(** X2. When every call of a run of [seedDatabase] succeeds, the database
    has the collection 'items' with the vector index as its only index,
    and the collection holds exactly one document for each record of the
    parser, in their order, whatever it held before: the text is the
    summary of the record, next to its embedding and the record. *)
Theorem seedDatabase_successful_run (w : World) :
  let w' := snd (seedDatabase w) in
  Forall (fun e => succeeded e = true) (events_since w w') ->
  "items" ∈ collections w'
  /\ indexes w' = [vector_index]
  /\ exists prompt docs,
       map metadata docs = records_of (parser_parse (llm_content prompt))
       /\ Forall (summarised (vector := vector)) docs
       /\ documents w' = map stored docs
       /\ List.filter is_write (events_since w w') = map (wrote true) docs.
Proof.
  intros w' Hall.
  destruct (wp_events_since _ _ _ (seedDatabase_outcome w)) as [_ Hrun].
  fold w' in Hrun.
  destruct Hrun as [Hs|Hs|n Hn Hs|n idx Hn Hidx Hd|n idx prompt Hn Hidx Hd
                    |n idx prompt done rest Hn Hidx Hmeta Hsum Hd].
  - exfalso. apply (failed_event_in _ (connected false)) in Hall; [easy|..];
      [in_trace|reflexivity].
  - exfalso. apply (failed_event_in _ (pinged false)) in Hall; [easy|..];
      [in_trace|reflexivity].
  - exfalso. revert Hall. destruct Hn; intros Hall.
    + apply (failed_event_in _ (listed false)) in Hall; [easy|..];
        [in_trace|reflexivity].
    + apply (failed_event_in _ (made false)) in Hall; [easy|..];
        [in_trace|reflexivity].
  - exfalso. apply (failed_event_in _ (cleared false)) in Hall; [easy|..];
      [in_trace|reflexivity].
  - exfalso.
    apply (failed_event_in _ (invoked prompt false)) in Hall; [easy|..];
      [in_trace|reflexivity].
  - destruct rest as [|d rest].
    2: { exfalso. apply (failed_event_in _ (wrote false d)) in Hall;
           [easy|..]; [cbn [stopped_at]; in_trace|reflexivity]. }
    rewrite app_nil_r in Hmeta, Hsum. cbn [stopped_at] in *.
    rewrite app_nil_r in *.
    split; [|split].
    + destruct Hn; [assumption|set_solver].
    + revert Hall. destruct Hidx; intros Hall; [| |reflexivity]; exfalso.
      * apply (failed_event_in _ (dropped false)) in Hall; [easy|..];
          [in_trace|reflexivity].
      * apply (failed_event_in _ (created false)) in Hall; [easy|..];
          [in_trace|reflexivity].
    + exists prompt, done. do 3 (split; [assumption|]).
      change (connected true :: pinged true
                :: n ++ idx ++ cleared true :: invoked prompt true
                :: map (wrote true) done)
        with ([connected true; pinged true] ++ n ++ idx
                ++ [cleared true; invoked prompt true]
                ++ map (wrote true) done).
      rewrite !List.filter_app.
      assert (Hqn : List.filter is_write n = []) by now destruct Hn.
      assert (Hqi : List.filter is_write idx = []) by now destruct Hidx.
      rewrite Hqn, Hqi. cbn [List.filter is_write call app].
      apply filter_all. now apply wrote_all.
Qed.

(** X3. After a run of [seedDatabase] the collection holds either only
    documents that this run has written, each with the summary of its
    record as text (when the run has cleared the collection), or exactly
    the documents it held before (when it has not): old and new documents
    are never mixed. *)
Theorem seedDatabase_documents_old_or_new (w : World) :
  let w' := snd (seedDatabase w) in
  (In (cleared true) (events_since w w')
   /\ exists done,
        Forall (summarised (vector := vector)) done
        /\ documents w' = map stored done)
  \/ (~ In (cleared true) (events_since w w')
      /\ documents w' = documents w).
Proof.
  intros w'.
  destruct (wp_events_since _ _ _ (seedDatabase_outcome w)) as [_ Hrun].
  fold w' in Hrun.
  destruct Hrun as [Hs|Hs|n Hn Hs|n idx Hn Hidx Hd|n idx prompt Hn Hidx Hd
                    |n idx prompt done rest Hn Hidx Hmeta Hsum Hd].
  - right. split; [|apply Hs]. cbn [In]. intuition discriminate.
  - right. split; [|apply Hs]. cbn [In]. intuition discriminate.
  - right. split; [|apply Hs]. destruct Hn; cbn [In]; intuition discriminate.
  - right. split; [|exact Hd].
    destruct Hn, Hidx; cbn [In app]; intuition discriminate.
  - left. split; [in_trace|]. exists []. split; [constructor|exact Hd].
  - left. split; [in_trace|]. exists done. split; [|exact Hd].
    now apply Forall_app in Hsum as [Hsum _].
Qed.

▸ **Work to be completed**: Set down only these lines, exactly: the one containing "assert (Hqi : List.filter" and each line after it through the end of the entries above.

▸ **Answer for this exercise**:
      assert (Hqi : List.filter is_write idx = []) by now destruct Hidx.
      rewrite Hqn, Hqi. cbn [List.filter is_write call app].
      apply filter_all. now apply wrote_all.
Qed.

(** X3. After a run of [seedDatabase] the collection holds either only
    documents that this run has written, each with the summary of its
    record as text (when the run has cleared the collection), or exactly
    the documents it held before (when it has not): old and new documents
    are never mixed. *)
Theorem seedDatabase_documents_old_or_new (w : World) :
  let w' := snd (seedDatabase w) in
  (In (cleared true) (events_since w w')
   /\ exists done,
        Forall (summarised (vector := vector)) done
        /\ documents w' = map stored done)
  \/ (~ In (cleared true) (events_since w w')
      /\ documents w' = documents w).
Proof.
  intros w'.
  destruct (wp_events_since _ _ _ (seedDatabase_outcome w)) as [_ Hrun].
  fold w' in Hrun.
  destruct Hrun as [Hs|Hs|n Hn Hs|n idx Hn Hidx Hd|n idx prompt Hn Hidx Hd
                    |n idx prompt done rest Hn Hidx Hmeta Hsum Hd].
  - right. split; [|apply Hs]. cbn [In]. intuition discriminate.
  - right. split; [|apply Hs]. cbn [In]. intuition discriminate.
  - right. split; [|apply Hs]. destruct Hn; cbn [In]; intuition discriminate.
  - right. split; [|exact Hd].
    destruct Hn, Hidx; cbn [In app]; intuition discriminate.
  - left. split; [in_trace|]. exists []. split; [constructor|exact Hd].
  - left. split; [in_trace|]. exists done. split; [|exact Hd].
    now apply Forall_app in Hsum as [Hsum _].
Qed.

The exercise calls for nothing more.